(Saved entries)
(* ===== verification/_CoqProject ===== *)
-Q . S2P
Prelude.v
Bytes.v
Sdk.v
PaymentTypes.v
PaymentStore.v
PaymentStream.v
PaymentStreamFacts.v
PaymentSolvency.v
PaymentFlows.v
PaymentFlowsFacts.v
PaymentBooks.v
PaymentPaid.v
PaymentEndBlock.v
PaymentSettle.v
PaymentEndBlockFacts.v
PaymentConserve.v
PaymentMsg.v
PaymentMsgFacts.v
PaymentAccounts.v
PaymentKeys.v
PaymentInstance.v
PaymentTheorems.v
StateDB.v
StateDBFacts.v
StateDBRevert.v
StateDBCommit.v
EvmKeeper.v
StateDBReads.v
StateDBTheorems.v
FeeMarket.v
FeeMarketTheorems.v
EvmTx.v
EvmGas.v
EvmAnte.v
EvmTxFacts.v
EvmGasFacts.v
EvmAnteFacts.v
EvmTxTheorems.v
Grn.v
Permission.v
PermissionKeeper.v
PermissionFacts.v
PermissionRefine.v
PermissionRemove.v
StorageTypes.v
StoragePermission.v
PermissionEval.v
StoragePermissionFacts.v
StorageGC.v
StorageGCFacts.v
PermissionTheorems.v
SpTypes.v
SpKeeper.v
SpMsg.v
SpFacts.v
VirtualGroupTypes.v
VirtualGroupKeeper.v
VirtualGroupMsg.v
VirtualGroupFacts.v
VirtualGroupEffects.v
VirtualGroupWf.v
VirtualGroupDeposits.v
VirtualGroupCounts.v
VirtualGroupPayment.v
VirtualGroupReach.v
VirtualGroupTheorems.v
StorageStore.v
StorageCharge.v
StorageGroups.v
StorageObjects.v
StorageBuckets.v
StorageCheck.v
StorageBills.v
StorageLedger.v
StorageRuns.v
StorageBucketRuns.v
StorageTheorems.v
Challenge.v
ChallengeTheorems.v
(** A run that does not stop for lack of fuel. *)
Definition terminates {A} (c : M S E A) s : Prop := (c s).1 <> NoFuel.

Lemma bind_terminates {A B} (c : M S E A) (k : A -> M S E B) s :
  terminates c s -> (forall a s1, c s = (Ret a, s1) -> terminates (k a) s1) ->
  terminates (bind c k) s.
Proof.
  unfold terminates, bind. intros Hc Hk. destruct (c s) as [[]]; simpl in *; auto.
Qed.

Lemma ret_terminates {A} (a : A) s : terminates (ret a) s.
Proof. done. Qed.
Lemma panic_terminates {A} s : terminates (@panic A) s.
Proof. done. Qed.
Lemma fail_terminates {A} e s : terminates (@fail A e) s.
Proof. done. Qed.
Lemma get_terminates s : terminates get s.
Proof. done. Qed.
Lemma modify_terminates f s : terminates (modify f) s.
Proof. done. Qed.
Lemma guard_terminates b e s : terminates (guard b e) s.
Proof. by destruct b. Qed.

Lemma guard_Ret b e (s : S) u s' :
  guard b e s = (Ret u, s') <-> b = false /\ s' = s.
Proof.
  unfold guard, fail, ret. destruct b, u; split; intros; naive_solver.
Qed.

Lemma on_err_panic_Ret {A} (c : M S E A) s a s' :
  on_err c (fun _ => panic) s = (Ret a, s') -> c s = (Ret a, s').
Proof. unfold on_err, panic. destruct (c s) as [[]]; naive_solver. Qed.

Lemma on_err_fail_Ret {A} (c : M S E A) (f : E -> E) s a s' :
  on_err c (fun e => fail (f e)) s = (Ret a, s') -> c s = (Ret a, s').
Proof. unfold on_err, fail. destruct (c s) as [[]]; naive_solver. Qed.

Lemma attempt_Some {A} (c : M S E A) s a s' :
  attempt c s = (Ret (Some a), s') -> c s = (Ret a, s').
Proof. unfold attempt. destruct (c s) as [[]]; naive_solver. Qed.

Lemma attempt_None {A} (c : M S E A) s s' :
  attempt c s = (Ret None, s') -> exists e, c s = (Err e, s').
Proof. unfold attempt. destruct (c s) as [[]]; naive_solver. Qed.

Lemma ret_Ret {A} (a b : A) (s s' : S) :
  @ret A a s = (Ret b, s') <-> a = b /\ s = s'.
Proof. unfold ret. naive_solver. Qed.

Lemma fail_Ret {A} (e : E) (b : A) (s s' : S) :
  @fail A e s = (Ret b, s') <-> False.
Proof. unfold fail. naive_solver. Qed.

Lemma panic_Ret {A} (b : A) (s s' : S) : @panic A s = (Ret b, s') <-> False.
Proof. unfold panic. naive_solver. Qed.

Lemma nofuel_Ret {A} (b : A) (s s' : S) : @nofuel A s = (Ret b, s') <-> False.
Proof. unfold nofuel. naive_solver. Qed.

Lemma get_Ret (a s s' : S) : get s = (Ret a, s') <-> a = s /\ s' = s.
Proof. unfold get. naive_solver. Qed.

Lemma modify_Ret (f : S -> S) u s s' :
  modify f s = (Ret u, s') <-> s' = f s.
Proof. unfold modify. destruct u. naive_solver. Qed.
End Monad.

(** A computation on a part of the state, its errors turned into the
    caller's. *)
Definition map_err {E F A} (f : E -> F) (o : outcome E A) : outcome F A :=
  match o with Ret a => Ret a | Err e => Err (f e) | Panic => Panic | NoFuel => NoFuel end.

Definition zoom {S T E F A} (view : T -> S) (put : S -> T -> T) (f : E -> F) (c : M S E A)
    : M T F A :=
  fun t => let '(o, s) := c (view t) in (map_err f o, put s t).

Lemma zoom_Ret {S T E F A} (view : T -> S) (put : S -> T -> T) (f : E -> F) (c : M S E A) t a t' :
  zoom view put f c t = (Ret a, t') <->
  exists s', c (view t) = (Ret a, s') /\ t' = put s' t.
Proof. unfold zoom, map_err. destruct (c (view t)) as [[]]; naive_solver. Qed.

(** A value that must be there, or else a panic; or else an error. *)
Definition must {S E A} (o : option A) : M S E A :=
  match o with Some a => ret a | None => panic end.
Definition or_fail {S E A} (o : option A) (e : E) : M S E A :=
  match o with Some a => ret a | None => fail e end.

Lemma must_Ret {S E A} (o : option A) (s s' : S) a :
  @must S E A o s = (Ret a, s') <-> o = Some a /\ s' = s.
Proof. unfold must, ret, panic. destruct o; naive_solver. Qed.
Lemma or_fail_Ret {S E A} (o : option A) (e : E) (s s' : S) a :
  or_fail o e s = (Ret a, s') <-> o = Some a /\ s' = s.
Proof. unfold or_fail, ret, fail. destruct o; naive_solver. Qed.
(* ===== verification/Sdk.v ===== *)
(** * The Cosmos SDK the modules call

    Interfaces of the SDK's address functions and of its bank and account
    keepers, with the laws the modules rely on, and the coins they move.  An
    address ([sdk.AccAddress], 20 bytes) is the integer its bytes spell, so
    byte order is integer order. *)

From S2P Require Import Prelude.

Abbreviation Addr := Z (only parsing).
Abbreviation Coins := (list (string * Z)) (only parsing).

(** ** Text *)

(** ASCII white space, what [strings.TrimSpace] strips. *)
Definition is_space (c : Ascii.ascii) : bool :=
  match Ascii.nat_of_ascii c with
  | 9%nat | 10%nat | 11%nat | 12%nat | 13%nat | 32%nat => true
  | _ => false
  end.

Definition is_blank (s : string) : bool := forallb is_space (String.list_ascii_of_string s).

(** ** Addresses, coins and the bank *)

(** Constants and address functions of the SDK. *)
Class Addresses : Type := {
  AccAddress_String : Addr -> string;
  AccAddressFromHexUnsafe : string -> option Addr;
  GovernanceAddress : Addr;
  ModuleAddress : string -> Addr;
  AddressDerive : Addr -> list Z -> Addr;
}.

Class AddressLaws `{Addresses} : Prop := {
  AccAddressFromHex_String : forall a, AccAddressFromHexUnsafe (AccAddress_String a) = Some a;
}.

Lemma AccAddress_String_inj `{AddressLaws} a b :
  AccAddress_String a = AccAddress_String b -> a = b.
Proof.
  intros Heq. pose proof (AccAddressFromHex_String a) as Ha. rewrite Heq in Ha.
  rewrite AccAddressFromHex_String in Ha. congruence.
Qed.

(** The bank and account keepers over a state [B].  A failed transfer
    ([None]) leaves the balances as they were. *)
Class BankKeeper (B : Type) : Type := {
  HasAccount : B -> Addr -> bool;
  GetBalance : B -> Addr -> string -> Z;
  SendCoinsFromAccountToModule : B -> Addr -> string -> Coins -> option B;
  SendCoinsFromModuleToAccount : B -> string -> Addr -> Coins -> option B;
  SendCoinsFromModuleToModule : B -> string -> string -> Coins -> option B;
  SendCoins : B -> Addr -> Addr -> Coins -> option B;
}.

(** [coins.AmountOf(denom)] *)
Definition AmountOf (denom : string) (cs : Coins) : Z :=
  zsum (fun c => if decide (c.1 = denom) then c.2 else 0) cs.

(** [sdk.NewCoins(sdk.NewCoin(denom, amount))]: a negative amount panics, a
    zero coin is dropped. *)
Definition NewCoins (denom : string) (amount : Z) : option Coins :=
  if amount <? 0 then None
  else if amount =? 0 then Some [] else Some [(denom, amount)].

Lemma NewCoins_nonneg d x cs : NewCoins d x = Some cs -> 0 <= x /\ AmountOf d cs = x.
Proof.
  unfold NewCoins, AmountOf, zsum. destruct (Z.ltb_spec x 0); [done|]. intros Hc.
  destruct (Z.eqb_spec x 0) as [->|]; injection Hc as <-; simpl; [done|].
  rewrite decide_True by done. lia.
Qed.

Lemma AmountOf_NewCoins denom x cs d :
  NewCoins denom x = Some cs -> AmountOf d cs = if decide (d = denom) then x else 0.
Proof.
  unfold NewCoins, AmountOf, zsum. destruct (Z.ltb_spec x 0); [done|].
  destruct (Z.eqb_spec x 0) as [->|]; intros [= <-]; simpl; [by case_decide|].
  repeat case_decide; try congruence; lia.
Qed.

(** A transfer moves the coins from the sender to the recipient and touches
    no other balance. *)
Definition moves {B} `{BankKeeper B} (b b' : B) (src dst : Addr) (cs : Coins) : Prop :=
  forall a d, GetBalance b' a d =
    GetBalance b a d - (if decide (a = src) then AmountOf d cs else 0)
                     + (if decide (a = dst) then AmountOf d cs else 0).

Class BankLaws (B : Type) `{BankKeeper B} `{Addresses} : Prop := {
  send_a2m : forall b a m cs b', SendCoinsFromAccountToModule b a m cs = Some b' ->
    moves b b' a (ModuleAddress m) cs;
  send_m2a : forall b m a cs b', SendCoinsFromModuleToAccount b m a cs = Some b' ->
    moves b b' (ModuleAddress m) a cs;
  send_m2m : forall b m n cs b', SendCoinsFromModuleToModule b m n cs = Some b' ->
    moves b b' (ModuleAddress m) (ModuleAddress n) cs;
  send_a2a : forall b a a' cs b', SendCoins b a a' cs = Some b' -> moves b b' a a' cs;
}.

TRY IT: What is asked for is an exact copy of the lines above from the one containing "VirtualGroupCounts.v" through the one containing "StorageTheorems.v", and only those.

WRITTEN REPLY:
VirtualGroupCounts.v
VirtualGroupPayment.v
VirtualGroupReach.v
VirtualGroupTheorems.v
StorageStore.v
StorageCharge.v
StorageGroups.v
StorageObjects.v
StorageBuckets.v
StorageCheck.v
StorageBills.v
StorageLedger.v
StorageRuns.v
StorageBucketRuns.v
StorageTheorems.v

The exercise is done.